What are we saying? Fundamentally, we are saying that the decisions about nuclear weapons are among the most pressing moral questions of our age. While these decisions have obvious military and political aspects, they involve fundamental moral choices. in simple terms, we are saying that good ends (defending one's country, protecting freedom, etc.) cannot justify immoral means (the use of weapons which kill indiscriminately and threaten whole societies). We fear that our world and nation are headed in the wrong direction. More weapons with greater destructive potential are produced every day. More and more nations are seeking to become nuclear powers. In our quest for more and more security we fear we are actually becoming less and less secure.

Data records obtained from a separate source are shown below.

(* ===== verification/DashboardProofs.v ===== *)
(** What the dashboards promise: the rollup is the worst that counts, and every change of
    it is announced once. *)

From S2P Require Import Prelude Json Assertions Sensors Dashboards.

(** * The rollup *)

(** What a member reads as: skip while it is paused; unknown before its first check,
    and when its next check is more than a minute overdue; else its last state. *)
Inductive reads_as (m : MemberState) (now : Z) : CheckState -> Prop :=
| reads_paused : ms_status m = paused -> reads_as m now skip
| reads_never : ms_status m <> paused -> ms_last_evaluated_at m = None -> reads_as m now unknown
| reads_overdue at_ due : ms_status m <> paused -> ms_last_evaluated_at m = Some at_ ->
    ms_next_fire_at m = Some due -> (due + 60 * 1000000 < now)%Z -> reads_as m now unknown
| reads_last at_ : ms_status m <> paused -> ms_last_evaluated_at m = Some at_ ->
    (forall due, ms_next_fire_at m = Some due -> (now <= due + 60 * 1000000)%Z) -> reads_as m now (ms_last_state m).

(** It has been in its state for the hold time, or nobody knows since when. *)
Definition held (m : MemberState) (now : Z) : Prop :=
  forall since, ms_state_since m = Some since -> (since + ms_for_seconds m * 1000000 <= now)%Z.

(** [m] drives its dashboard to [s]: it fails, has failed for its hold time, and its
    severity lets it. *)
Definition alarms (m : MemberState) (now : Z) (s : CheckState) : Prop :=
  held m now /\
  match s with
  | critical => reads_as m now critical /\ ms_severity m = sev_critical
  | degraded => reads_as m now degraded \/ reads_as m now unknown \/ (reads_as m now critical /\ ms_severity m = sev_degraded)
  | _ => False
  end.

Lemma reads_derive m now s : reads_as m now s <-> derive_raw m now = s.
Proof.
  unfold derive_raw, STALE_GRACE_SECONDS, second. split.
  - destruct 1 as [Hp|Hp He|t due Hp He Hd Ho|t Hp He Ho]; [by rewrite bool_decide_true|rewrite bool_decide_false by done; rewrite He..]; [done| |].
    + by rewrite Hd, (proj2 (Z.ltb_lt _ _)).
    + destruct (ms_next_fire_at m) as [due|]; [|done]. by rewrite (proj2 (Z.ltb_ge _ _)) by auto.
  - case_bool_decide as Hp; [intros <-; by apply reads_paused|]. destruct (ms_last_evaluated_at m) as [t|] eqn:He; [|intros <-; by apply reads_never].
    destruct (ms_next_fire_at m) as [due|] eqn:Hd; [destruct (Z.ltb_spec (due + 60 * 1000000) now)|]; intros <-.
    + by eapply reads_overdue.
    + eapply reads_last; [done..|]. by rewrite Hd; intros ? [= <-].
    + eapply reads_last; [done..|]. by rewrite Hd.
Qed.

Lemma held_spec m now : held m now <-> held_back m now = false.
Proof.
  unfold held, held_back, second. destruct (ms_state_since m) as [t|]; [|done]. rewrite Z.ltb_ge. split; [intros H; specialize (H t eq_refl); lia|].
  intros H ? [= <-]. lia.
Qed.

Lemma effective_spec m now :
  let e := effective_state (evaluate_member m now) in
  (e = skip <-> reads_as m now skip) /\ (e = critical <-> alarms m now critical) /\ (e = degraded <-> alarms m now degraded) /\ e <> unknown.
Proof.
  cbv zeta. unfold evaluate_member, alarms. rewrite held_spec, !reads_derive. destruct (derive_raw m now) eqn:E; cbn [effective_state]; try (split_and!; try done; naive_solver);
    (destruct (held_back m now) eqn:Eh; cbn [effective_state]; [split_and!; try done; naive_solver|]);
    destruct (ms_severity m) eqn:Es; cbn; split_and!; try done; naive_solver.
Qed.

Lemma worst_spec e rest : worst e rest ∈ e :: rest /\
  forall x, x ∈ e :: rest -> FOLD_ORDER (effective_state x) <= FOLD_ORDER (effective_state (worst e rest)).
Proof.
  unfold worst. revert e. induction rest as [|y rest IH]; intros e; cbn [foldl].
  { split; [by left|]. by intros x ->%list_elem_of_singleton. }
  destruct (Nat.ltb _ _) eqn:El; destruct (IH (if Nat.ltb (FOLD_ORDER (effective_state e)) (FOLD_ORDER (effective_state y)) then y else e)) as [Hin Hmax];
    rewrite El in Hin, Hmax.
  - apply Nat.ltb_lt in El. split; [by right|]. intros x [->|Hx]%elem_of_cons; [|by apply Hmax].
    etransitivity; [|apply (Hmax y); by left]. lia.
  - apply Nat.ltb_ge in El. split; [apply elem_of_cons in Hin as [->|?]; [by left|by right; right]|].
    intros x [->|[->|Hx]%elem_of_cons]%elem_of_cons; [apply Hmax; by left| |apply Hmax; by right]. etransitivity; [done|apply Hmax; by left].
Qed.

Definition counts (members : list MemberState) (now : Z) (s : CheckState) : Prop := exists m, m ∈ members /\ alarms m now s.

(** C37. The rollup is the worst that counts: unknown without members, skip when all read
    as skip, as every paused one does; else critical exactly when a sensor of severity
    critical reads critical and has for its hold time, degraded when one counts as
    degraded and none as critical, and ok when none counts.  A sensor that has never
    been checked, or is more than a minute overdue, reads unknown and counts as
    degraded, and so does a critical one of severity degraded. *)
Theorem rollup_is_the_worst_that_counts members now :
  (rollup members now = unknown <-> members = []) /\
  (rollup members now = skip <-> members <> [] /\ Forall (fun m => reads_as m now skip) members) /\
  (rollup members now = critical <-> counts members now critical) /\
  (rollup members now = degraded <-> counts members now degraded /\ ~ counts members now critical) /\
  (rollup members now = ok <-> ~ Forall (fun m => reads_as m now skip) members /\
     ~ counts members now critical /\ ~ counts members now degraded).
Proof.
  unfold rollup. destruct members as [|m0 ms].
  { cbn. unfold counts. assert (forall s, ~ exists m : MemberState, m ∈ [] /\ alarms m now s) as Hno by (intros s (m & Hm%elem_of_nil & _); done).
    split_and!; [done|split; [done|by intros [[] _]]|split; [done|intros Hc; by destruct (Hno critical)]|
      split; [done|intros [Hc _]; by destruct (Hno degraded)]|split; [done|intros [Hc _]; by destruct Hc]]. }
  set (members := m0 :: ms). set (evs := (fun m => evaluate_member m now) <$> members).
  assert (forall e, e ∈ evs <-> exists m, m ∈ members /\ e = evaluate_member m now) as Hevs by (intros e; unfold evs; rewrite list_elem_of_fmap; naive_solver).
  assert (fold evs = match List.filter (fun e => negb (bool_decide (effective_state e = skip))) evs with [] => skip | e :: rest => effective_state (worst e rest) end) as ->.
  { unfold fold, evs, members. by rewrite fmap_cons. }
  assert (forall e, e ∈ List.filter (fun e => negb (bool_decide (effective_state e = skip))) evs <-> e ∈ evs /\ effective_state e <> skip) as Hfil.
  { intros e. rewrite !list_elem_of_In, filter_In, negb_true_iff, bool_decide_eq_false. done. }
  assert (forall s, (exists e, e ∈ evs /\ effective_state e = s) <-> exists m, m ∈ members /\ effective_state (evaluate_member m now) = s) as Hex.
  { intros s. split; [intros (e & (m & Hm & ->)%Hevs & Hs); by exists m|]. intros (m & Hm & Hs). exists (evaluate_member m now). split; [|done].
    apply Hevs. by exists m. }
  assert (forall s, (s = critical \/ s = degraded) -> counts members now s <-> exists e, e ∈ evs /\ effective_state e = s) as Hcounts.
  { intros s Hs. rewrite Hex. unfold counts. split; intros (m & Hm & H); exists m; (split; [done|]);
      destruct (effective_spec m now) as (_ & Hc & Hd & _); destruct Hs as [-> | ->]; tauto. }
  assert (Forall (fun m => reads_as m now skip) members <-> forall e, e ∈ evs -> effective_state e = skip) as Hskip.
  { rewrite Forall_forall. split.
    - intros H e (m & Hm & ->)%Hevs. by apply effective_spec, H.
    - intros H m Hm. apply effective_spec, H, Hevs. by exists m. }
  rewrite (Hcounts critical), (Hcounts degraded), Hskip by tauto. assert (members <> []) as Hne by done.
  assert (forall e, e ∈ evs -> effective_state e <> unknown) as Hunk by (intros e (m & Hm & ->)%Hevs; apply effective_spec).
  clearbody evs. clear Hevs Hex Hcounts Hskip. destruct (List.filter _ evs) as [|e rest].
  - assert (forall e, e ∈ evs -> effective_state e = skip) as Hall.
    { intros e He. destruct (decide (effective_state e = skip)) as [|Hn]; [done|]. by destruct (proj1 (elem_of_nil e) (proj2 (Hfil e) (conj He Hn))). }
    assert (forall s, s <> skip -> ~ exists e, e ∈ evs /\ effective_state e = s) as Hno by (intros s Hs (e & He & <-); by apply Hs, Hall).
    split_and!; split; try done; [intros H; by destruct (Hno critical)|intros [H _]; by destruct (Hno degraded)|by intros [H _]].
  - destruct (worst_spec e rest) as [Hin Hmax]. set (w := worst e rest) in *. clearbody w. apply Hfil in Hin as [Hw Hns].
    assert (forall x, x ∈ evs -> effective_state x <> skip -> FOLD_ORDER (effective_state x) <= FOLD_ORDER (effective_state w)) as Hle
      by (intros x Hx Hs; by apply Hmax, Hfil).
    pose proof (Hunk w Hw) as Hwu. clear Hmax Hfil. split_and!.
    + by split.
    + split; [done|]. intros [_ Hall]. by destruct Hns; apply Hall.
    + split; [intros Hc; by exists w|]. intros (x & Hx & Hc). assert (2 <= FOLD_ORDER (effective_state w)) as Hge by (rewrite <- (Hle x) by (done || congruence); by rewrite Hc).
      destruct (effective_state w); cbn in Hge; done || lia.
    + split.
      * intros Hd. split; [by exists w|]. intros (x & Hx & Hc). specialize (Hle x Hx ltac:(congruence)). rewrite Hc, Hd in Hle. cbn in Hle. lia.
      * intros [(x & Hx & Hd) Hno]. assert (1 <= FOLD_ORDER (effective_state w)) as Hge by (rewrite <- (Hle x) by (done || congruence); by rewrite Hd).
        destruct (effective_state w) eqn:Ew; cbn in Hge; try done; try lia. by destruct Hno; exists w.
    + split.
      * intros Ho. split; [intros Hall; by destruct Hns; apply Hall|]. split; intros (x & Hx & Hs); specialize (Hle x Hx ltac:(congruence)); rewrite Hs, Ho in Hle; cbn in Hle; lia.
      * intros (_ & Hc & Hd). destruct (effective_state w) eqn:Ew; try done; [by destruct Hd; exists w|by destruct Hc; exists w].
Qed.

In the words of our Holy Father, we need a "moral about-face," The whole world must summon the moral courage and technical means to say no to nuclear conflict; no to weapons of mass destruction; no to an arms race which robs the poor and the vulnerable; and no to the moral danger of a nuclear age which places before humankind indefensible choices of constant terror or surrender. Peacemaking is not an optional commitment. It is a requirement of our faith. We are called to be peacemakers, not by some movement of the moment but by our Lord Jesus. The content and context of our peacemaking is set not by some political agenda or ideological program, but by the teaching of his Church.
Ultimately, this letter is intended as an expression of Christian faith, affirming the confidence we have that the Risen Lord remains with us precisely in moments of crisis. It is our belief in his presence and power among us which sustains us in confronting the awesome challenge of the nuclear age. We speak from faith to provide hope for all who recognize the challenge and are working to confront it with the resources of faith and reason.
To approach the nuclear issue in faith is to recognize our absolute need for prayer: We urge and invite all to unceasing prayer and works of penance for peace with justice for all people. In a spirit of prayerful hope we present this message of peace.